Sadly, you are correct to have realized that many posters on HN are so naive that they will offer you $0/hour consulting for your for-profit business. Posting on the HN forums means you "don't have to pay another employee" that's an expert in the field. I can't do much to prevent this, but I don't much respect it, either.
What you call being naïve, I'd call being a good human being. Skilled professionals willing to freely share knowledge are a great thing. BTW., it's literally the foundation of our industry and the whole point of Open Source movement.

If it reduces market for some consultants, well, sucks to be them, they'd better find a different way of providing value. Not every value needs to be captured and priced. A world in which all value was captured and priced would really suck.

I'm glad that sites like Wikipedia, StackOverflow, and HN exist.

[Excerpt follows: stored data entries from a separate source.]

(** Whenever the pattern finds a block, group 4 is all the text behind
    it. *)
Lemma patern_group4 (text : pystr) (m : mstate) :
  re_search patern text = Matched m ->
  exists i, (i <= length text)%nat /\ group text m 4 = PyStr (drop i text).
Proof.
  intros (st0 & H0 & Hp0)%search_from_start.
  change (re_match patern st0 Matched)
    with (re_match
            (RGroup 1
               (RCat (RRep true 3 (RSet (is_char DASH)))
               (RCat (RSet cr_or_lf)
               (RCat (RGroup 2
                        (RRep false 1
                           (RGroup 3
                              (RCat (star (RSet dot))
                              (RCat (star (RSet is_space))
                                    (RSet cr_or_lf))))))
               (RCat RBol
               (RCat (RRep true 3 (RSet (is_char DASH)))
                     (RSet cr_or_lf)))))))
            st0
            (fun st1 =>
               rep_loop (re_match group5) true 1
                 (1 + 2 * S (length (rest st1))) O None st1
                 (fun st2 => Matched (set_cap 4 (pos st1, pos st2) st2))))
    in H0.
  apply re_match_from_k in H0 as (st1 & H1 & Hp1).
  destruct (group4_to_end
              (fun st2 => Matched (set_cap 4 (pos st1, pos st2) st2))
              ltac:(done) (1 + 2 * S (length (rest st1)))%nat O None st1)
    as (st' & Hrun & Hr & Hp).
  - cbn. lia.
  - done.
  - lia.
  - rewrite Hrun in H1. injection H1 as <-.
    exists (pos st1). cbn [length] in *.
    assert (Hn : (pos st1 + length (rest st1) = length text)%nat) by lia.
    split; [lia|].
    unfold group, set_cap. cbn [caps]. rewrite lookup_insert_eq.
    unfold slice. f_equal. apply take_ge. rewrite length_drop. lia.
Qed.

(** X20. The metadata extractor only ever cuts at the front: whatever the
    loader, the text returned is the end of the text given, from some
    position on, and it is empty only when the text given is.  When a
    block is found, the text returned is group 4, unless that is empty:
    then, nothing following the block, the text given comes back with the
    block still in it. *)
Theorem extract_metadata_keeps_the_end :
  forall (D : Type) (loader : pyval -> result D) (text : pystr)
         (out : pyval) (data : D),
    Processor_call (ExtractMetadata_process_input loader) text
    = Ok (out, data) ->
    (exists before after,
       out = PyStr after /\ text = before ++ after
       /\ (after = [] -> text = []))
    /\ (forall m, re_search patern text = Matched m ->
          out = if decide (group text m 4 = PyStr []) then PyStr text
                else group text m 4).
Proof.
  intros D loader text out data.
  unfold Processor_call, ExtractMetadata_process_input.
  destruct (re_search patern text) as [m| |] eqn:Hs.
  - destruct (patern_group4 text m Hs) as (i & Hi & Hg). rewrite Hg.
    destruct (loader _) as [d|]; [|done]. cbn [bind].
    intros [= <- <-]. unfold or_doc, truthy.
    destruct (decide (drop i text = [])) as [He|Hne].
    + rewrite bool_decide_eq_true_2 by done. cbn [negb]. split.
      * by exists [], text.
      * intros m' [= <-]. rewrite Hg, He. by rewrite decide_True.
    + rewrite bool_decide_eq_false_2 by done. cbn [negb]. split.
      * exists (take i text), (drop i text).
        split; [done|]. split; [by rewrite take_drop|done].
      * intros m' [= <-]. rewrite Hg. rewrite decide_False; [done|].
        by intros [= ?].
  - destruct (loader _) as [d|]; [|done]. cbn [bind].
    intros [= <- <-]. split; [|done]. exists [], text. split; [|done].
    unfold or_doc, truthy. by destruct (bool_decide _).
  - destruct (loader _) as [d|]; [|done]. cbn [bind].
    intros [= <- <-]. split; [|done]. exists [], text. split; [|done].
    unfold or_doc, truthy. by destruct (bool_decide _).
Qed.

Lemma extract_metadata_keeps_the_end_witness :
  ExtractMetadata_call (nl "---" ++ nl "a:b" ++ nl "---")
  = Ok (PyStr (nl "---" ++ nl "a:b" ++ nl "---"), {[ str "a" := str "b" ]})
  /\ exists before after,
       PyStr (nl "---" ++ nl "a:b" ++ nl "---") = PyStr after
       /\ nl "---" ++ nl "a:b" ++ nl "---" = before ++ after
       /\ (after = [] -> nl "---" ++ nl "a:b" ++ nl "---" = []).
Proof.
  assert (H : ExtractMetadata_call (nl "---" ++ nl "a:b" ++ nl "---")
              = Ok (PyStr (nl "---" ++ nl "a:b" ++ nl "---"),
                    {[ str "a" := str "b" ]}))
    by (vm_compute; reflexivity).
  split; [exact H|].
  exact (proj1 (extract_metadata_keeps_the_end _ default_loader _ _ _ H)).
Defined.

(** ** Heading collectors: one entry for each heading *)

Lemma get_heading_info_loop_find (lvl line : Z) (evs : list event) :
  get_heading_info_loop lvl line evs
  = match find is_text_enter evs with
    | None => Ok None
    | Some ev => do text <- get_literal ev.1.1;
                 Ok (Some (HeadingInfo lvl text line))
    end.
Proof.
  induction evs as [|[[cur entering] ty] evs IH];
    cbn [get_heading_info_loop find]; [done|].
  unfold is_text_enter at 1.
  by destruct (entering && (ty =? NODE_TEXT)).
Qed.

Lemma get_heading_info_record (node : cmark_node) :
  get_heading_info node = heading_record node.
Proof.
  unfold get_heading_info, heading_record, first_text.
  rewrite get_heading_info_loop_find. by destruct (find _ _).
Qed.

I don't think the world is a worse place because they exist, and I respect the people who post there.

This is the same attitude that says, "why would someone just give away Open Source software when they could build a SaaS business instead?"

I don’t think Stackoverflow for “how can I avoid paying a municipality a reasonable public records fee” should exist, but I do endorse Stackoverflow in general. You’ll have to do what you will with that; generalizing my point to “all Stackoverflow” is certainly wrong, though.
>Posting on the HN forums means you "don't have to pay another employee" that's an expert in the field. I can't do much to prevent this

Sometimes the answer tells you much more about what skills you need to be hiring. Sometimes they give you a lead.